The quality of biological samples is crucial for the accuracy of diagnostic tests. Without appropriate stabilization, the properties of the sample can change rapidly, leading to falsified results. In this article, we look at the most important methods for sample stabilization and present innovative solutions such as Streck's products.
Why is sample stabilization important?
Biological samples such as blood, plasma or tissue are highly sensitive and are subject to rapid changes:
- Cell decay (hemolysis, apoptosis)
- Enzymatic activity
- Microbial contamination
- Oxidation and chemical changes
Without adequate stabilization, important biomarkers can be degraded, making correct analysis difficult or impossible.
Methods for sample stabilization
1. cooling and freezing
One of the simplest methods of stabilization is storage at low temperatures.
- Advantages: Slows down enzymatic reactions and microbial growth.
- Disadvantages: Can damage cell structures, especially if not frozen and thawed properly.
2. chemical stabilizers
Chemical additives prevent the degradation of proteins, DNA or RNA.
- Anticoagulants (e.g. EDTA, heparin) prevent coagulation.
- Preservation solutions protect biomarkers from enzymatic degradation.
3. specialized stabilization solutions
This is where specially developed products that are tailored to specific analytes come into play. Streck solutions are an example of this.
Streck products for sample stabilization
Streck offers a range of products specially developed for the stabilization of biological samples. Some of the best known are
Cell-Free DNA BCT®
a tube solution that stabilizes cell-free DNA (circulation free or cell free for short cfDNA) in blood samples and reduces the need for an immediate plasma separation procedure.
Cyto-Chex BCT®
for the stabilization of immunophenotyping samples in flow cytometry.

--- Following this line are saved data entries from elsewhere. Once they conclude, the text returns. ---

(* ===== verification/PromQL.v ===== *)
(** * The observatory's query filter: [cmd/observatory/metrics.go]

    [allowedPrometheusQuery] cuts the query into the tokens of its regular expression and
    looks at each.  The lemmas: the tokens are the identifiers of the query, and the loop
    over them is a condition on each. *)

From stdpp Require Import strings.
From S2P Require Import Prelude GoStrings.
From stdpp Require Import options.
#[local] Set Default Proof Using "Type*".
#[local] Open Scope string_scope.

Definition allowedMetricNames : list string := [
  "gateway_requests_total"; "gateway_request_duration_seconds"; "gateway_request_failures_total";
  "gateway_rate_limit_rejections_total"; "gateway_retries_total"; "gateway_retry_delay_seconds";
  "gateway_circuit_opens_total"; "gateway_open_circuits"; "gateway_circuit_state";
  "gateway_in_flight_requests"; "gateway_upstream_duration_seconds"].

Definition allowedPromQLFunctions : list string :=
  ["avg"; "clamp_min"; "histogram_quantile"; "increase"; "max"; "rate"; "sum"].

Definition allowedPromQLKeywords : list string :=
  ["bool"; "by"; "group_left"; "group_right"; "ignoring"; "le"; "offset"; "on"; "service"; "without"; "__rate_interval"].

(** ** Tokens: [[A-Za-z_:][A-Za-z0-9_:]*] *)

Definition token_start (a : ascii) : bool :=
  let n := nat_of_ascii a in ((65 <=? n) && (n <=? 90) || (97 <=? n) && (n <=? 122) || (n =? 95) || (n =? 58))%nat.
Definition digit (a : ascii) : bool := let n := nat_of_ascii a in ((48 <=? n) && (n <=? 57))%nat.
Definition token_byte (a : ascii) : bool := token_start a || digit a.

(** The longest prefix of token bytes, and the rest. *)
Fixpoint span_token (s : string) : string * string :=
  match s with
  | EmptyString => ("", "")
  | String a rest => if token_byte a then let '(tok, rest) := span_token rest in (String a tok, rest) else ("", s)
  end.

(** [FindAllStringIndex]: each match with what comes before and after it.  The search goes on
    where the last match ended; the fuel is the length of what is left. *)
Fixpoint tokens (fuel : nat) (before s : string) : list (string * string * string) :=
  match fuel with
  | O => []
  | S fuel =>
      match s with
      | EmptyString => []
      | String a rest =>
          if token_start a
          then let '(tok, after) := span_token rest in
               (before, String a tok, after) :: tokens fuel (before +:+ String a tok) after
          else tokens fuel (before +:+ String a "") rest
      end
  end.

Definition FindAll (s : string) : list (string * string * string) := tokens (String.length s) "" s.

(** ** The filter *)

Definition allowedMetricIdentifier (token : string) : bool :=
  existsb (fun metric => bool_decide (token = metric) || HasPrefix token (metric +:+ "_")) allowedMetricNames.

(** The next byte that is no space, tab or newline. *)
Fixpoint nextPromQLChar (after : string) : option ascii :=
  match after with
  | EmptyString => None
  | String a after =>
      if bool_decide (a = byte 32 \/ a = byte 9 \/ a = byte 10) then nextPromQLChar after else Some a
  end.

Fixpoint last_byte (s : string) : option ascii :=
  match s with EmptyString => None | String a EmptyString => Some a | String _ s => last_byte s end.

(** A unit right after a digit.  [token] is in lower case. *)
Definition isPromQLDurationUnit (before token : string) : bool :=
  bool_decide (token ∈ ["s"; "m"; "h"; "d"; "w"; "y"]) && match last_byte before with Some a => digit a | None => false end.

Definition allowed_token (t : string * string * string) : bool :=
  let '(before, token, after) := t in
  let lower := ToLower token in
  allowedMetricIdentifier token || bool_decide (lower ∈ allowedPromQLKeywords) || isPromQLDurationUnit before lower ||
  bool_decide (nextPromQLChar after = Some (byte 40)) && bool_decide (lower ∈ allowedPromQLFunctions).

(** The loop over the matches. *)
Fixpoint allowed_loop (hasAllowedMetric : bool) (matches : list (string * string * string)) : bool :=
  match matches with
  | [] => hasAllowedMetric
  | t :: matches =>
      if allowedMetricIdentifier t.1.2 then allowed_loop true matches
      else if allowed_token t then allowed_loop hasAllowedMetric matches
      else false
  end.

Definition allowedPrometheusQuery (query : string) : bool :=
  let trimmed := TrimSpace query in
  if bool_decide (trimmed = "") then false
  else match FindAll trimmed with
  | [] => false
  | matches => allowed_loop false matches
  end.

Example allows_a_rate : allowedPrometheusQuery "sum(rate(gateway_requests_total[5m])) by (service)" = true.
Proof. vm_compute. reflexivity. Qed.
Example refuses_another_metric : allowedPrometheusQuery "gateway_requests_total + up" = false.
Proof. vm_compute. reflexivity. Qed.
Example refuses_a_label : allowedPrometheusQuery "{__name__!=1}" = false.
Proof. vm_compute. reflexivity. Qed.

(** The dashboards' form of aggregation is refused: the function's name is followed by [by],
    not by a parenthesis, though [by], [service] and [__rate_interval] are allowed for it. *)
Lemma refuses_the_dashboards_query :
  allowedPrometheusQuery "sum by (service) (rate(gateway_requests_total[$__rate_interval]))" = false.
Proof. vm_compute. reflexivity. Qed.

(** ** The tokens are the identifiers of the query *)

(** Whether a position after [s] is inside an identifier, from whether [s] starts in one. *)
Fixpoint inside (st : bool) (s : string) : bool :=
  match s with EmptyString => st | String a s => inside (if st then token_byte a else token_start a) s end.

Fixpoint all_token_bytes (s : string) : bool :=
  match s with EmptyString => true | String a s => token_byte a && all_token_bytes s end.

Definition ends_token (after : string) : Prop := match after with EmptyString => True | String a _ => token_byte a = false end.

(** An identifier of [s]: it starts with a letter, an underscore or a colon where no other
    identifier goes on, and it is as long as it can be. *)
Record identifier (s before token after : string) : Prop := {
  id_parts : s = before +:+ token +:+ after;
  id_start : exists a rest, token = String a rest /\ token_start a = true /\ all_token_bytes rest = true;
  id_outside : inside false before = false;
  id_maximal : ends_token after;
}.

Lemma inside_app st s t : inside st (s +:+ t) = inside (inside st s) t.
Proof. revert st. induction s as [|a s IH]; intros st; [done|]. rewrite append_cons. apply IH. Qed.

Lemma start_is_token a : token_start a = true -> token_byte a = true.
Proof. unfold token_byte. by intros ->. Qed.

Lemma span_token_spec s :
  s = (span_token s).1 +:+ (span_token s).2 /\ all_token_bytes (span_token s).1 = true /\ ends_token (span_token s).2.
Proof.
  induction s as [|a s IH]; cbn; [done|]. destruct (token_byte a) eqn:Ha; [|by cbn].
  destruct (span_token s) as [tok rest]. cbn in *. destruct IH as (-> & H1 & H2). by rewrite Ha.
Qed.

Lemma span_token_unique s t r :
  s = t +:+ r -> all_token_bytes t = true -> ends_token r -> span_token s = (t, r).
Proof.
  revert s. induction t as [|a t IH]; intros s -> Ht Hr.
  - rewrite append_nil_l. destruct r as [|b r]; [done|]. cbn in *. by rewrite Hr.
  - rewrite append_cons. cbn in *. apply andb_true_iff in Ht as [-> Ht]. by rewrite (IH (t +:+ r) eq_refl).
Qed.

(** A position outside of identifiers lies beyond the one being read. *)
Lemma span_token_leave mid r :
  inside true mid = false ->
  exists mid', mid = (span_token (mid +:+ r)).1 +:+ mid' /\ (span_token (mid +:+ r)).2 = mid' +:+ r.
Proof.
  induction mid as [|a mid IH]; cbn [inside]; [done|]. rewrite append_cons. cbn [span_token].
  destruct (token_byte a) eqn:Ha; [|intros _; exists (String a mid); by cbn].
  intros Hm. destruct (IH Hm) as (mid' & H1 & H2). exists mid'. destruct (span_token (mid +:+ r)) as [tok rest]. cbn in *.
  split; [by rewrite append_cons, <- H1|done].
Qed.

Lemma inside_true_tokens s : all_token_bytes s = true -> inside true s = true.
Proof. induction s as [|a s IH]; cbn; [done|]. intros [-> Hs]%andb_true_iff. auto. Qed.

Lemma append_inj_l s t u : s +:+ t = s +:+ u -> t = u.
Proof. induction s as [|a s IH]; [done|]. rewrite !append_cons. intros [= H]. auto. Qed.

Lemma append_eq_nil s t : s +:+ t = "" -> s = "" /\ t = "".
Proof. destruct s; [by rewrite append_nil_l|by rewrite append_cons]. Qed.

Lemma tokens_spec fuel before s :
  (String.length s <= fuel)%nat -> (inside false before = false \/ ends_token s) ->
  forall b t a, (b, t, a) ∈ tokens fuel before s <->
    exists mid, b = before +:+ mid /\ identifier (before +:+ s) b t a.
Proof.
  revert before s. induction fuel as [|fuel IH]; intros before s Hf Hst b t a.
  { destruct s; [|cbn in Hf; lia]. cbn [tokens]. split; [by intros ?%elem_of_nil|].
    intros (mid & -> & [Hp (c & rest & -> & _) _ _]). rewrite append_assoc in Hp. apply append_inj_l in Hp. symmetry in Hp.
    by apply append_eq_nil in Hp as [_ Hp]. }
  destruct s as [|c rest]; cbn [tokens].
  { split; [by intros ?%elem_of_nil|]. intros (mid & -> & [Hp (c & rest & -> & _) _ _]). rewrite append_assoc in Hp.
    apply append_inj_l in Hp. symmetry in Hp. by apply append_eq_nil in Hp as [_ Hp]. }
  cbn in Hf. destruct (token_start c) eqn:Hc.
  - assert (inside false before = false) as Hout by (destruct Hst as [?|Hst]; [done|]; cbn in Hst; by rewrite start_is_token in Hst).
    destruct (span_token_spec rest) as (Hrest & Htok & Hend). destruct (span_token rest) as [tok after] eqn:Hspan. cbn [fst snd] in *.
    assert (before +:+ String c rest = (before +:+ String c tok) +:+ after) as Hsplit by (by rewrite append_assoc, append_cons, <- Hrest).
    assert (String.length after <= fuel)%nat as Hlen by (rewrite Hrest, length_append in Hf; lia).
    rewrite elem_of_cons, (IH (before +:+ String c tok) after Hlen (or_intror Hend)), <- Hsplit. split.
    + intros [[= -> -> ->]|(mid & -> & Hid)].
      * exists "". split; [by rewrite append_nil_r|]. split; [by rewrite append_cons, <- Hrest|by exists c, tok|done|done].
      * exists (String c tok +:+ mid). split; [by rewrite append_assoc|done].
    + intros (mid & -> & Hid). destruct mid as [|c' mid].
      * left. rewrite append_nil_r in *. destruct Hid as [Hp (c' & r & -> & Hc' & Hr) _ Ha]. apply append_inj_l in Hp.
        rewrite append_cons in Hp. injection Hp as <- Hp.
        assert (span_token rest = (r, a)) as Hs by (by apply span_token_unique). rewrite Hspan in Hs. by injection Hs as -> ->.
      * right. pose proof Hid as [Hp _ Ho _]. rewrite append_assoc in Hp. apply append_inj_l in Hp. rewrite append_cons in Hp. injection Hp as -> Hp.
        rewrite inside_app, Hout in Ho. cbn [inside] in Ho. rewrite Hc in Ho.
        destruct (span_token_leave mid (t +:+ a) Ho) as (mid' & Hm & _). rewrite <- Hp, Hspan in Hm. cbn in Hm.
        exists mid'. split; [|done]. by rewrite Hm, append_assoc, append_cons.
  - assert (before +:+ String c rest = (before +:+ String c "") +:+ rest) as Hsplit by (by rewrite append_assoc).
    rewrite (IH (before +:+ String c "") rest ltac:(lia)), <- Hsplit.
    2:{ left. rewrite inside_app. cbn [inside]. destruct (inside false before) eqn:Hin; [|done].
        destruct Hst as [?|Hst]; [congruence|]. exact Hst. }
    split.
    + intros (mid & -> & Hid). exists (String c mid). split; [by rewrite append_assoc|done].
    + intros (mid & -> & Hid). destruct mid as [|c' mid].
      * exfalso. destruct Hid as [Hp (c' & r & -> & Hc' & _) _ _]. rewrite append_nil_r in Hp. apply append_inj_l in Hp.
        rewrite append_cons in Hp. injection Hp as -> _. congruence.
      * pose proof Hid as [Hp _ _ _]. rewrite append_assoc in Hp. apply append_inj_l in Hp. rewrite append_cons in Hp. injection Hp as -> _.
        exists mid. split; [by rewrite append_assoc|done].
Qed.

Lemma FindAll_spec s b t a : (b, t, a) ∈ FindAll s <-> identifier s b t a.
Proof.
  unfold FindAll. rewrite tokens_spec by (lia || by left). rewrite append_nil_l. split; [by intros (mid & _ & Hid)|].
  intros Hid. exists b. split; [by rewrite append_nil_l|done].
Qed.

Lemma allowed_loop_spec has matches :
  allowed_loop has matches = true <->
  Forall (fun t => allowed_token t = true) matches /\ (has = true \/ Exists (fun t => allowedMetricIdentifier t.1.2 = true) matches).
Proof.
  revert has. induction matches as [|t matches IH]; intros has; cbn [allowed_loop].
  - rewrite Exists_nil. naive_solver.
  - rewrite Forall_cons, Exists_cons. destruct (allowedMetricIdentifier t.1.2) eqn:Hm.
    + rewrite IH. assert (allowed_token t = true) by (destruct t as [[b k] a]; cbn in *; by rewrite Hm). naive_solver.
    + destruct (allowed_token t); [rewrite IH|]; naive_solver.
Qed.

(** A query is let through exactly if one of its identifiers is a metric's name and every one
    is allowed. *)
Lemma allowed_by_identifiers query :
  allowedPrometheusQuery query = true <->
  (exists before metric after, identifier (TrimSpace query) before metric after /\ allowedMetricIdentifier metric = true) /\
  forall before token after, identifier (TrimSpace query) before token after -> allowed_token (before, token, after) = true.
Proof.
  unfold allowedPrometheusQuery. set (s := TrimSpace query).
  transitivity (Forall (fun t => allowed_token t = true) (FindAll s) /\ Exists (fun t => allowedMetricIdentifier t.1.2 = true) (FindAll s)).
  - case_bool_decide as Hs; [rewrite Hs; cbn; rewrite Exists_nil; naive_solver|].
    destruct (FindAll s) as [|t l] eqn:Hl; [rewrite Exists_nil; naive_solver|]. rewrite <- Hl, allowed_loop_spec. naive_solver.
  - rewrite Forall_forall, Exists_exists. split.
    + intros [Hall ([[b m] a] & Hin%FindAll_spec & Hm)]. split; [by exists b, m, a|]. intros b' t a' Hid%FindAll_spec. by apply (Hall (b', t, a')).
    + intros [(b & m & a & Hid%FindAll_spec & Hm) Hall]. split; [|by exists (b, m, a)].
      intros [[b' t] a'] Hin%FindAll_spec. by apply Hall.
Qed.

These products allow for longer storage and transportation time without compromising the integrity of the sample - a key benefit for laboratories and research facilities. The extended stability of samples can reduce transportation costs as fewer urgent deliveries or refrigerated shipments are required. It also improves access to more samples, as remote or hard-to-reach locations can be more easily integrated into sample logistics.
Conclusion
Choosing the right stabilization method depends on the type of sample and the planned analysis. While traditional methods such as cooling continue to play a role, modern stabilization products - such as those from Streck - offer significant advantages for the precision and reproducibility of diagnostic tests. The use of these solutions can help to minimize sources of error and ensure reliable results in medical diagnostics and research. In addition, they offer economic benefits through cost savings in transportation and extended sample availability.